So is the present concern about safety of the infrastructure merited, or is it just a recurring reaction to the latest major accident, such as the bridge collapse in Minneapolis? As far as I can tell the evidence does not indicate a significant overall safety problem for American roads and bridges. For one thing, collapsing bridges and other defects in the infrastructure that cause serious accidents are very uncommon. The overwhelming fraction of all bridges in the country is in good or excellent shape. Of the huge number of bridges in this country-Illinois alone has over 30,000 bridges- only a little over 10 per cent are considered "structurally deficit" in the evaluations provided by the Federal National Bridge Inventory. Moreover, even this negative designation does not mean that these bridges are unsafe, but rather that they are in need of more frequent checkups to detect signs of any additional deterioration. Actually, few bridges are considered so unsafe that they have had weight limits imposed on the traffic using them.

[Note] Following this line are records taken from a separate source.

(* ===== verification/Graphql.v ===== *)
(** * GraphQL: a second way in to the accounts

    [app/graphql]: the context that signs a request in ([context.py]), the fields of the schema ([queries/user.py],
    [mutations/user.py] with the types of [types/user.py] and the arguments of [inputs/user.py]), and the switch of [main.py].
    A document's fields are resolved one after another on the request's one session by the GraphQL engine, which is not part of
    the repository: a request is given with the fields that the engine resolves, so that a document whose engine stops at a
    field that failed is the list up to it. The engine turns an exception of a field into an entry of the answer, so the
    session is committed all the same; after a statement that the database refused the session can only be rolled back. *)

From S2P Require Import Prelude Errors Schema Guards Evolution Repositories Frames Runs Accounts Roles.

Local Open Scope string_scope.
Local Open Scope list_scope.
Local Open Scope Z_scope.

(** ** The schema's types *)

Record UserType := MkUserType { ut_id : uuid; ut_username : string; ut_email : string; ut_role : string; ut_is_active : bool }.
Definition from_model (u : User) : UserType := MkUserType (u_id u) (u_username u) (u_email u) (role_value (u_role u)) (u_is_active u).
Record UserPage := MkUserPage { up_items : list UserType; up_total : Z; up_page : Z; up_page_size : Z; up_total_pages : Z }.
Record UpdateUserInput := MkUpdateUserInput {
  ui_user_id : uuid; ui_username : option string; ui_email : option string; ui_role : option UserRole }.
Inductive Field :=
  | Me
  | UserById (id : uuid)
  | Users (page page_size : Z)
  | GUpdateUser (input : UpdateUserInput)
  | GDeactivateUser (user_id : uuid).
Inductive Data :=
  | OneUser (u : UserType)
  | PageOfUsers (p : UserPage)
  | Deactivated (done : bool).

(** ** The context *)

(** [authorization.partition(" ")] *)
Definition partition_space (s : string) : string * string :=
  match String.index 0 " " s with
  | Some n => (String.substring 0 n s, String.substring (S n) (String.length s) s)
  | None => (s, "")
  end.
Definition get_bearer_credentials (authorization : option string) : option string :=
  match authorization with
  | None => None
  | Some a => let '(scheme, token) := partition_space a in
      if negb (String.eqb (py_lower scheme) "bearer") || String.eqb token "" then None else Some token
  end.

(** [shared/limits.py] *)
Definition MAX_PAGE : Z := 10000.
Definition MAX_PAGE_SIZE : Z := 100.

Section graphql.
Context `{!AccountSettings} `{!Jwt}.

Definition get_graphql_context (authorization : option string) : M User :=
  credentials ← of_option (get_bearer_credentials authorization) (EAccount NotAuthenticated);
  get_current_user credentials.

(** ** The resolvers *)

Definition users_query (current_user : User) (page page_size : Z) : M UserPage :=
  _ ← raise_if (page <? 1) (ValueError "page must be greater than or equal to 1");
  _ ← raise_if (MAX_PAGE <? page) (ValueError ("page cannot exceed " +:+ str_Z MAX_PAGE));
  _ ← raise_if (page_size <? 1) (ValueError "page_size must be greater than or equal to 1");
  _ ← raise_if (MAX_PAGE_SIZE <? page_size) (ValueError ("page_size cannot exceed " +:+ str_Z MAX_PAGE_SIZE));
  found ← list_users current_user ((page - 1) * page_size) page_size;
  mret (MkUserPage (map from_model found.1) found.2 page page_size ((found.2 + page_size - 1) `div` page_size)).
Definition resolve_field (current_user : User) (field : Field) : M Data :=
  match field with
  | Me => mret (OneUser (from_model current_user))
  | UserById i => user ← get_user i current_user; mret (OneUser (from_model user))
  | Users page page_size => found ← users_query current_user page page_size; mret (PageOfUsers found)
  | GUpdateUser i =>
      user ← update_user (ui_user_id i) current_user (ui_username i) (ui_email i) (ui_role i);
      mret (OneUser (from_model user))
  | GDeactivateUser i => user ← deactivate_user i current_user; mret (Deactivated (negb (u_is_active user)))
  end.

(** The context's user is the session's object for its row: a field that changes the row changes it for the fields after. *)
Definition session_user (u : User) : M User := db_gets (λ d, default u (d_users d !! u_id u)).
Definition PENDING_ROLLBACK : Err := RuntimeError "PendingRollbackError".
Definition answer_of (m : M Data) : M (Err + Data) :=
  try_catch (data ← m; mret (inr data))
    (λ e, match e with EAccount _ | ValueError _ => Some (mret (inl e)) | _ => Some (raise PENDING_ROLLBACK) end).
Definition execute (current_user : User) (fields : list Field) : M (list (Err + Data)) :=
  fold_m (λ answers field,
    user ← session_user current_user;
    answer ← answer_of (resolve_field user field);
    mret (answers ++ [answer])) [] fields.

(** [_require_graphql_enabled], the context and the document. *)
Definition graphql_endpoint (authorization : option string) (fields : list Field) : M (list (Err + Data)) :=
  _ ← raise_if (negb graphql_enabled) (EAccount GraphqlDisabled);
  current_user ← get_graphql_context authorization;
  execute current_user fields.

(** ** What it does to the tables *)

Lemma guar_answer_of (R : relation St) `{!Reflexive R, !Transitive R} m : guar R m → guar R (answer_of m).
Proof.
  intros Hm. apply guar_try; [apply _|apply guar_bind; [apply _|exact Hm|intros; apply guar_ret, _]|].
  intros e k. destruct e; intros [= <-]; first [apply guar_ret; apply _|apply guar_raise; apply _].
Qed.
Lemma guar_execute (R : relation St) `{!Reflexive R, !Transitive R} u fields :
  (∀ u f, guar R (resolve_field u f)) → guar R (execute u fields).
Proof.
  intros Hf. apply guar_fold_m; [apply _..|]. intros b f. apply guar_bind; [apply _|apply guar_gets, _|]. intros v.
  apply guar_bind; [apply _|by apply guar_answer_of|]. intros a. apply guar_ret, _.
Qed.
Lemma guar_resolve_field u f : guar step (resolve_field u f).
Proof.
  destruct f; cbn [resolve_field]; unfold users_query, list_users, get_user, update_user, deactivate_user, _assert_not_last_admin,
    lock_active_admins, get_user_by_id; cbv zeta; solve_guar.
Qed.
Lemma guar_graphql_endpoint a fields : guar step (graphql_endpoint a fields).
Proof.
  unfold graphql_endpoint, get_graphql_context. apply guar_bind; [apply _|solve_guar|]. intros _.
  apply guar_bind; [apply _|solve_guar|]. intros u. apply guar_execute; [apply _..|apply guar_resolve_field].
Qed.
End graphql.
#[export] Hint Resolve guar_graphql_endpoint : guar.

Moreover, defects in infrastructure ranks far far behind driver and car defects as a cause of highway accidents. Even with the major advances in car quality during the past couple of decades, many cars on the road still have worn tires and mechanical defects that cause accidents. Clearly the most important cause of highway accidents are driver defects in the form of driving when under the influence of alcohol or drugs, bad eyesight, slow reactions, poor judgments, and limited driving skills. Drunk driving alone kills over 15,000 persons per year in the United States out of about 40,000 total annual deaths from automobile accidents. These data suggest that the bulk of any allocation of additional federal and state revenues to accident prevention devoted to highway safety should be spent on trying to reduce drunk driving, and discouraging driving by those who are prone to accidents.

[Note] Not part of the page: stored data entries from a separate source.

(* ===== verification/Products.v ===== *)
(** * Products

    [products/services/product_service.py] with its repository, [services/product_view.py], the payloads of
    [schemas/product.py] and [api/router.py]. The deferred rules of the database are checked where the request commits
    ([at_commit]). The list of products is read through a cache, which is not modelled. *)

From S2P Require Import Prelude Errors Schema Guards CatalogueGuards Evolution CatalogueEvolution Repositories Frames Runs Accounts Roles.
From S2P Require Import Slugs Images Categories.

Local Open Scope string_scope.
Local Open Scope list_scope.
Local Open Scope Z_scope.

(** ** The repository *)

Definition get_product_by_id (product_id : Z) : M (option Product) := db_gets (λ d, d_products d !! product_id).
Definition get_by_sku (sku : string) : M (option Product) :=
  rows ← db_gets (λ d, rows_where (λ p, String.eqb (p_sku p) sku) (d_products d));
  scalar_one_or_none rows.
Definition product_slugs (d : DB) : list string := map p_slug (rows_where (λ _, true) (d_products d)).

Relative not only to poor countries like India with disastrous infrastructure, but also to rich countries like Great Britain and Italy, the American system of roads and highways is quite good, both in terms of accessibility and safety. That probably is an important reason why the U.S. has been slower than most other nations in privatizing more than a tiny part of its road system. Nevertheless, I agree with Posner that the U.S. should move aggressively toward privatizing many segments of that system (and other public activities as well).
An example of what can and should be done is given by the privatization of the Chicago Skyway, an 8-mile toll road that connects I-94 in Chicago to the Indiana Tollway. In 2005 the City of Chicago gave the Skyway Concession Company a 99-year lease to operate this skyway; the company paid almost $2 billion to the city for that lease. The privatization was actually motivated by the difficulties the city had in upgrading and repairing the skyway. The SCC collects and keeps all tolls and concession revenue, but it is responsible for all operating and maintenance expenditures.The agreement between the City of Chicago and this company is the first privatization of an existing toll road anywhere in the United States. So far it is working out extremely well, and might be the poster child for privatizations of other roads, although obviously more time is needed to see how the maintenance, efficiency, and tolls charged on the Skyway evolve in the future.